I’ll admit it: I’ve seen his whole career and I don’t know what to make of Melky Cabrera. I see him on a roll like this, and I think he’s a legitimate major league outfielder. He homered on Wednesday and went 2 for 4, raising his average to .321 and helping the Yankees to their eighth victory in a row, 11-4 over Baltimore. And he’s a reliable defender.
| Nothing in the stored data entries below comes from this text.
(** * RUMBLE round settlement: the on-chain program and its backend mirror

    A shallow embedding of the Anchor program [rumble] (instruction handlers
    [initialize], [deposit], [evaluate_trading_activity], [select_winners],
    [reset_game]) and of the NestJS [GameService], followed by the properties
    of the round ledger that the specification states about them and by
    further properties of the handlers and of the service: which calls
    succeed and why the others fail, what each call writes and what it
    leaves alone, and the invariants of the roster and of the tables.

    Conventions.
    - [u64], [u32], [i64] and [usize] values are [Z]; every place where the
      source can overflow is written out ([checked_add], [mul_u64],
      [add_u64]).
    - [f64] values are [spec_float] with the binary64 parameters, so
      [((total_players as f64) * 0.10).ceil() as usize] is computed with
      IEEE rounding and not with exact rationals.
    - A handler is a computation over the accounts it was given: it works
      on the deserialised [GameState] and on the lamports of the accounts
      passed to it, and where it returns an error the model returns that
      working copy as the handler left it.  An instruction is the handler
      as the runtime runs it ([process_instruction]): the account data is
      written back after [Ok] only, and nothing a failed instruction wrote
      is kept.  The states of a round are therefore the ones the calls that
      returned [Ok] lead to ([completed]).
    - The backend's amounts are JavaScript numbers, so they are binary64
      values as well ([Number]): [+=], [* 90 / 100] and [Math.floor] round
      as IEEE 754 prescribes, and an amount need not be an integer. *)

From Stdlib Require Import ZArith Lia Bool SpecFloat Sorted Permutation.
From stdpp Require Import base list sorting gmap strings.

Local Open Scope Z_scope.

(** ** Machine integers *)

Definition U64_MAX : Z := 18446744073709551615.
Definition USIZE_MAX : Z := U64_MAX.

(** [u64::checked_add] *)
Definition checked_add (a b : Z) : option Z :=
  if a + b <=? U64_MAX then Some (a + b) else None.

(** [u64::checked_div] *)
Definition checked_div (a b : Z) : option Z :=
  if b =? 0 then None else Some (a / b).

(** ** Binary64 arithmetic used for the winner count *)

Module F64.
Definition prec : Z := 53.
Definition emax : Z := 1024.

Definition t := spec_float.

(** [n as f64] for an unsigned integer: round to nearest, ties to even. *)
Definition of_usize (n : Z) : t := binary_normalize prec emax n 0 false.

(** The literal [0.10]: the double nearest to one tenth,
    [0x1.999999999999Ap-4]. *)
Definition lit_0_10 : t := S754_finite false 7205759403792794 (-56).

Definition mul : t -> t -> t := SFmul prec emax.

(** The integer [f64::ceil] rounds up to. *)
Definition ceil_int (s : bool) (m : positive) (e : Z) : Z :=
  let v := if s then Z.neg m else Z.pos m in
  if 0 <=? e then v * 2 ^ e else - ((- v) / 2 ^ (- e)).

(** [f64::ceil] *)
Definition ceil (x : t) : t :=
  match x with
  | S754_finite s m e =>
      if 0 <=? e then x else binary_normalize prec emax (ceil_int s m e) 0 s
  | _ => x
  end.

(** [x as usize]: truncation toward zero, saturating, NaN to 0. *)
Definition to_usize (x : t) : Z :=
  match x with
  | S754_zero _ => 0
  | S754_nan => 0
  | S754_infinity s => if s then 0 else USIZE_MAX
  | S754_finite s m e =>
      if s then 0
      else Z.min USIZE_MAX (if 0 <=? e then Z.pos m * 2 ^ e else Z.pos m / 2 ^ (- e))
  end.

(** The mantissa the rounding of [P * 2^E] arrives at, before it is
    renormalised: [P] shifted right by [k] places and rounded to nearest,
    ties to even. *)
Definition rounded (P : Z) (k : positive) : Z :=
  let m0 := P / 2 ^ Z.pos k in
  round_nearest_even m0
    (loc_of_shr_record
       (Build_shr_record m0 (Z.odd (P / 2 ^ (Z.pos k - 1)))
          (negb (P mod 2 ^ (Z.pos k - 1) =? 0)))).

(** The mantissa of [lit_0_10]. *)
Definition M10 : Z := 7205759403792794.
End F64.

(** ** Data model of the program *)

Definition Pubkey := Z.

Module Player.
Record t := mk {
  key : Pubkey;
  deposit : Z;        (* u64 *)
  trading_score : Z;  (* u32 *)
  last_active : Z     (* i64 *)
}.
Definition set_deposit (d : Z) (p : t) : t :=
  mk (key p) d (trading_score p) (last_active p).
Definition set_trading_score (s : Z) (p : t) : t :=
  mk (key p) (deposit p) s (last_active p).
Definition set_last_active (a : Z) (p : t) : t :=
  mk (key p) (deposit p) (trading_score p) a.
End Player.

Module GameState.
Record t := mk {
  total_deposits : Z;  (* u64 *)
  prize_pool : Z;      (* u64 *)
  active : bool;
  players : list Player.t;
  winners : list Player.t;
  game_id : Pubkey
}.
Definition set_total_deposits (v : Z) (g : t) : t :=
  mk v (prize_pool g) (active g) (players g) (winners g) (game_id g).
Definition set_prize_pool (v : Z) (g : t) : t :=
  mk (total_deposits g) v (active g) (players g) (winners g) (game_id g).
Definition set_active (v : bool) (g : t) : t :=
  mk (total_deposits g) (prize_pool g) v (players g) (winners g) (game_id g).
Definition set_players (v : list Player.t) (g : t) : t :=
  mk (total_deposits g) (prize_pool g) (active g) v (winners g) (game_id g).
Definition set_winners (v : list Player.t) (g : t) : t :=
  mk (total_deposits g) (prize_pool g) (active g) (players g) v (game_id g).
Definition set_game_id (v : Pubkey) (g : t) : t :=
  mk (total_deposits g) (prize_pool g) (active g) (players g) (winners g) v.
End GameState.

Module AccountInfo.
Record t := mk {
  key : Pubkey;
  lamports : Z   (* u64 *)
}.
Definition set_lamports (v : Z) (a : t) : t := mk (key a) v.
End AccountInfo.

Inductive RumbleError :=
| InvalidDeposit
| NoDeposits
| GameAlreadyActive
| Overflow
| DivisionByZero
| WinnerAccountNotFound
| GameNotActive.

(** How an instruction can end other than with [Ok(())]: one of the
    program's own errors, an error of the runtime returned through [?]
    ([Clock::get()], the burn call), or a panic on arithmetic overflow. *)
Inductive Failure :=
| Rumble (e : RumbleError)
| ProgramError
| Panic.

Inductive Event :=
| DepositEvent (player : Pubkey) (amount : Z) (timestamp : Z)
| TradingEvaluationEvent (game_id : Pubkey) (timestamp : Z)
| WinnersSelectedEvent (game_id : Pubkey) (winners : list Pubkey)
    (prize_per_winner : Z) (buyback_amount : Z) (timestamp : Z)
| GameResetEvent (game_id : Pubkey) (timestamp : Z).

(** What the handlers read from outside the accounts. *)
Record Env := {
  overflow_checks : bool;  (* build profile: does unchecked [*], [+=] panic *)
  clock : option Z;        (* [Clock::get()], [None] when the sysvar read fails *)
  burn_ok : Z -> bool      (* does [rumble_token_burner.burn(amount)] succeed *)
}.

(** The accounts of an instruction together with what it has emitted. *)
Record World := {
  game_state : GameState.t;
  winner_accounts : list AccountInfo.t;
  burned : list Z;
  events : list Event
}.

Definition set_game_state (g : GameState.t) (w : World) : World :=
  Build_World g (winner_accounts w) (burned w) (events w).
Definition set_winner_accounts (a : list AccountInfo.t) (w : World) : World :=
  Build_World (game_state w) a (burned w) (events w).
Definition push_burned (x : Z) (w : World) : World :=
  Build_World (game_state w) (winner_accounts w) (burned w ++ [x]) (events w).
Definition push_event (e : Event) (w : World) : World :=
  Build_World (game_state w) (winner_accounts w) (burned w) (events w ++ [e]).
But it’s weird. Do you know he’s gone 43 plate appearances since his last walk? That’s kind of startling, since he’s hitting in front of the third- or fourth-string catcher. But what does it really matter? The Yankees are winning and his on-base percentage is .374.
History says this won’t last. Remember, Cabrera was hot at the start of last season, too. Through the games of last May 4, Cabrera was batting .291 with six homers. . . .
“He’s a different player is the way I see it,” Manager Joe Girardi said. “He’s consistent from both sides of the plate, he’s having good at-bats all the time, he’s not trying to do too much, he’s hitting a lot of line drives, some of his line drives have gone out of the ballpark. He’s been aggressive. We’re very pleased with what we’re getting from him.”
Wang has thrown 13 scoreless innings over his previous two starts in the Minors, though the Yankees have been looking to see more consistency from his sinker. He showed flashes of regaining that command in a bullpen session on Tuesday at Yankee Stadium.
“We want to see what we saw in the bullpen,” Yankees manager Joe Girardi said. “We want to see him take that into the game. That will tell us a lot.”. . .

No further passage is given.